Morphine at "sub-analgesic" background infusion rate plus low-dose PCA bolus control pain better and is as safe as twice a bolus-only PCA regimen: a randomized, double blind study.

机构信息

Department Surgery A, and Post-Anesthesia Care Unit, Tel Aviv Sourasky Medical Center, Tel Aviv, Israel.

出版信息

Pharmacol Res. 2012 Aug;66(2):185-91. doi: 10.1016/j.phrs.2012.03.016. Epub 2012 Apr 6.

Abstract

Morphine for postoperative pain control is commonly titrated via intravenous patient-controlled analgesia (IV-PCA). An IV morphine background infusion is rarely used. We investigated whether analgesia is effectively attained and morphine consumption is reduced if PCA titration is coadjuvated by a continuous infusion protocol.
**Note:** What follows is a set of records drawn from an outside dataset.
(** [(d - 0.5) * 2 * c] for a uniform draw [d] is at most [c] in
    magnitude. *)
Lemma torque_bounded c v :
  valid_binary 24 128 c = true -> finite_float c = true ->
  let tau :=
    SFmul 24 128
      (SFmul 24 128 (SFsub 24 128 (uniform v) (S754_finite false 8388608 (-24)))
         (S754_finite false 8388608 (-22))) c in
  SFleb (SFabs tau) (SFabs c) = true.
Proof.
  intros Vc Fc tau.
  pose proof (top_pos 24 128 ltac:(lia) ltac:(lia) fine b32_fine) as Ht.
  assert (Hone : 2 ^ fine < top 128 fine).
  { unfold top. apply Z.pow_lt_mono_r; unfold fine; lia. }
  assert (Hhalf : 2 * 2 ^ (fine - 1) = 2 ^ fine).
  { rewrite <- Z.pow_succ_r by (unfold fine; lia). f_equal; unfold fine; lia. }
  assert (Hp : 0 < 2 ^ (fine - 1)) by (apply Z.pow_pos_nonneg; unfold fine; lia).
  destruct (uniform_rank v) as (Vd & Fd & Rd). unfold rank32 in Rd.
  set (h := S754_finite false 8388608 (-24)).
  set (two := S754_finite false 8388608 (-22)).
  assert (Vh : valid_binary 24 128 h = true) by reflexivity.
  assert (Vt : valid_binary 24 128 two = true) by reflexivity.
  assert (Rh : rank 128 fine h = 2 ^ (fine - 1)).
  { unfold h. cbn [rank cond_Zopp]. change 8388608 with (2 ^ 23).
    rewrite <- Z.pow_add_r by (unfold fine; lia). f_equal; unfold fine; lia. }
  assert (Rt : rank 128 fine two = 2 * 2 ^ fine).
  { unfold two. cbn [rank cond_Zopp]. change 8388608 with (2 ^ 23).
    rewrite <- Z.pow_add_r, <- Z.pow_succ_r by (unfold fine; lia).
    f_equal; unfold fine; lia. }
  (* the draw minus a half *)
  destruct (SFsub_rank 24 128 ltac:(lia) ltac:(lia) fine b32_fine (uniform v) h
              Vd Vh Fd eq_refl) as (V1 & N1 & R1).
  set (s1 := SFsub 24 128 (uniform v) h) in *.
  assert (B1 : - 2 ^ (fine - 1) <= rank 128 fine s1 <= 2 ^ (fine - 1)).
  { rewrite R1, Rh.
    pose proof (rndz_within (rank 128 fine (uniform v) - 2 ^ (fine - 1)) _ half_rounded
                  ltac:(lia)).
    unfold clamp. lia. }
  assert (F1 : finite_float s1 = true).
  { apply rank_is_finite with (emax := 128) (K := fine); [exact N1 | lia]. }
  (* doubled *)
  destruct (SFmul_rank 24 128 ltac:(lia) ltac:(lia) fine b32_fine s1 two b32_products
              V1 Vt F1 eq_refl) as (V2 & N2 & N & EN & R2).
  set (s2 := SFmul 24 128 s1 two) in *.
  assert (B2 : Z.abs (rank 128 fine s2) <= 2 ^ fine).
  { rewrite R2. rewrite Rt in EN.
    assert (HN : N = 2 * rank 128 fine s1).
    { pose proof (Z.pow_pos_nonneg 2 fine ltac:(lia) ltac:(unfold fine; lia)). nia. }
    pose proof (rndz_within N _ one_rounded ltac:(lia)).
    unfold clamp. lia. }
  assert (F2 : finite_float s2 = true).
  { apply rank_is_finite with (emax := 128) (K := fine); [exact N2 | lia]. }
  (* times [c] *)
  destruct (SFmul_small 24 128 ltac:(lia) ltac:(lia) fine b32_fine s2 c b32_products
              V2 Vc F2 Fc B2) as (V3 & F3 & B3 & _).
  fold tau in V3, F3, B3.
  rewrite (SFleb_rank 24 128 ltac:(lia) ltac:(lia) fine b32_fine (SFabs tau) (SFabs c)).
  - rewrite !(rank_abs 24 128 ltac:(lia) ltac:(lia) fine b32_fine) by assumption.
    now apply Z.leb_le.
  - now rewrite valid_abs.
  - now rewrite valid_abs.
  - rewrite is_nan_abs. now apply finite_not_nan.
  - rewrite is_nan_abs. now apply finite_not_nan.
Qed.

End IEEEOrder.

(** ** When a call returns, and what *)

Section Returns.
Context {A : Arith} {G : Generator}.

Lemma generate_data_returns x1range x2range numICs mu lam T dt seed w xuk :
  fst (generate_data x1range x2range numICs mu lam T dt seed w) = Ok xuk ->
  accepted numICs T seed = true /\
  xuk = osc_final forced x1range x2range mu lam dt seed (Z.to_nat numICs) (Z.to_nat T).
Proof.
  intros H. destruct (accepted numICs T seed) eqn:Ha.
  - split; [reflexivity|]. destruct (accepted_nat _ _ _ Ha) as (Hs & Hn & HT).
    rewrite Hn, HT, generate_data_run in H by exact Hs. simpl in H. congruence.
  - rewrite generate_data_refused in H by exact Ha. discriminate.
Qed.

Lemma generate_data_unforced_returns x1range x2range numICs mu lam T dt seed w xuk :
  fst (generate_data_unforced x1range x2range numICs mu lam T dt seed w) = Ok xuk ->
  accepted numICs T seed = true /\
  xuk = osc_final unforced x1range x2range mu lam dt seed (Z.to_nat numICs) (Z.to_nat T).
Proof.
  intros H. destruct (accepted numICs T seed) eqn:Ha.
  - split; [reflexivity|]. destruct (accepted_nat _ _ _ Ha) as (Hs & Hn & HT).
    rewrite Hn, HT, generate_data_unforced_run in H by exact Hs. simpl in H. congruence.
  - rewrite generate_data_unforced_refused in H by exact Ha. discriminate.
Qed.

(** Every element of the control signal is [ctl] of a uniform draw. *)
Lemma get2_control ctl seed n T i t a :
  get2 (control ctl seed n T) i t = Some a -> exists v, a = ctl (uniform_real v).
Proof.
  unfold control. rewrite get2_map2. unfold get2, row_at. cbn [data2].
  intros H. destruct (fst (draw_u seed n T) !! i) as [row|] eqn:Erow; [|discriminate].
  destruct (row !! t) as [r|] eqn:Er; [|discriminate].
  injection H as <-.
  assert (Hall : Forall (Forall (fun a => exists v, a = uniform_real v))
                   (fst (draw_u seed n T))).
  { unfold draw_u. apply Forall_fill_rows. intros g'. apply Forall_uniform_fill. }
  pose proof (proj1 (Forall_lookup _ _) Hall i row Erow) as Hrow. cbv beta in Hrow.
  destruct (proj1 (Forall_lookup _ _) Hrow t r Er) as [v ->]. eauto.
Qed.

Lemma wf3_get3_inv x i t c :
  wf3 x -> is_Some (get3 x i t c) ->
  (i < fst (fst (shape3 x)) /\ t < snd (fst (shape3 x)) /\ c < snd (shape3 x))%nat.
Proof.
  intros [Hlen Hall] [a Ha]. unfold get3, row_at in Ha.
  destruct (data3 x !! i) as [traj|] eqn:Etraj; [|discriminate].
  destruct (proj1 (Forall_lookup _ _) Hall i traj Etraj) as [Hl Hrows].
  destruct (traj !! t) as [row|] eqn:Erow; [|discriminate].
  pose proof (proj1 (Forall_lookup _ _) Hrows t row Erow) as Hrl. cbv beta in Hrl.
  apply lookup_lt_Some in Etraj, Erow, Ha. lia.
Qed.
End Returns.

(** ** The control column of the unforced simulator *)

Section ZeroControl.
Context {G : Generator}.
Import IEEE.

(** C4 (zero control).  With IEEE arithmetic, whatever the ranges, the
    trajectory count, [mu], [lam], the horizon, [dt] and the seed, every
    entry of the third column (index 2) of the buffer returned by
    [generate_data_unforced] is [+0.0]: the control signal is a uniform
    draw, which is finite, times [0]. *)
Theorem C4_unforced_control_is_zero x1range x2range numICs mu lam T_step dt seed w xuk
    (i t : nat) :
  fst (generate_data_unforced x1range x2range numICs mu lam T_step dt seed w) = Ok xuk ->
  Z.of_nat i < numICs -> Z.of_nat t < T_step ->
  get3 xuk i t 2 = Some (S754_zero false).
Proof.
  intros H Hi Ht. apply generate_data_unforced_returns in H as [_ ->].
  destruct (get3_osc_final unforced x1range x2range mu lam dt seed
              (Z.to_nat numICs) (Z.to_nat T_step) i t) as (_ & _ & H2); [lia | lia |].
  rewrite H2.
  destruct (wf2_get2 (control unforced seed (Z.to_nat numICs) (Z.to_nat T_step)) i t)
    as [a Ea]; [apply control_wf | simpl; lia | simpl; lia |].
  rewrite Ea. destruct (get2_control _ _ _ _ _ _ _ Ea) as [v ->].
  now rewrite IEEEFacts.unforced_uniform.
Qed.
End ZeroControl.

(** ** Concrete calls, with IEEE arithmetic and the Mersenne Twister *)

Module Scenario.
Import IEEE MT19937.

Definition zero : py := py_lit 0 0.
Definition tenth : py := py_lit 1 1.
Following colorectal cancer surgery, consenting patients were randomized to receive a minimal ("sub-analgesic") dose of morphine 0.01 mg/kg/h background infusion plus a 0.01 mg/kg bolus (BI), or a 1.5mg bolus-only morphine (B0) (bolus ratio ∼1:2). Bolus lockout time was 7 min in either case. All patients received 0.1mg/kg morphine before protocol initiation, and diclofenac 75 mg intramuscularly b.i.d. during the study period, lasting 48 h. Eighty-six patients (51 males, age 26-95 years) participated in the study. The total mean morphine consumption during the 48 h was 25% lower in the BI than in the B0 group (P<0.05). Although the former applied the PCA device for boluses 19% less than the latter (P<0.05), their pain score was lower (P<0.05) most of the time, and they reported greater satisfaction (P<0.05) on a 10-scale numerical rating score. Pre- and postoperative vital signs were similar for both groups. No patient depicted hypoxemia or lapsed into deep sedation. Four BI and three B0 patients required treatment for postoperative nausea and vomiting. One BI patient had transient pruritus and one B0 69-year individual became disoriented 24h into treatment; either event subsided soon after stopping their respective regimen without the need for treatment. The main conclusions of the results are that very-low-dose background morphine infusion combined with small-dose PCA boluses may provide better pain relief, lower morphine consumption, and minimal complication rate as a 1.5mg PCA bolus-only protocol.

摘要

术后疼痛控制中常采用静脉患者自控镇痛(IV-PCA)滴定吗啡。静脉吗啡背景输注很少使用。我们研究了在 PCA 滴定辅助连续输注方案的情况下,是否可以有效达到镇痛效果并减少吗啡消耗。在结直肠癌手术后,同意参加的患者被随机分为接受最小(“亚镇痛”)剂量吗啡 0.01mg/kg/h 背景输注加 0.01mg/kg 推注(BI),或 1.5mg 推注仅吗啡(B0)(推注比约为 1:2)。两种情况下的推注锁定时间均为 7 分钟。所有患者在方案开始前均接受 0.1mg/kg 吗啡,在研究期间接受双氯芬酸 75mg 肌内注射,持续 48 小时。86 名患者(51 名男性,年龄 26-95 岁)参加了研究。在 48 小时内,BI 组的总平均吗啡消耗量比 B0 组低 25%(P<0.05)。尽管前者使用 PCA 设备进行推注的次数比后者少 19%(P<0.05),但他们的疼痛评分较低(P<0.05),大部分时间都较低,并且在 10 分数字评分量表上报告的满意度更高(P<0.05)。两组患者的术前和术后生命体征相似。没有患者出现低氧血症或陷入深度镇静。4 名 BI 患者和 3 名 B0 患者需要治疗术后恶心和呕吐。1 名 BI 患者出现短暂瘙痒,1 名 B0 组 69 岁患者在治疗 24 小时后出现定向障碍;停止各自方案后,这些事件很快消退,无需治疗。结果的主要结论是,非常低剂量的背景吗啡输注联合小剂量 PCA 推注可能提供更好的镇痛效果、更低的吗啡消耗和最低的并发症发生率,而 1.5mg PCA 推注仅方案。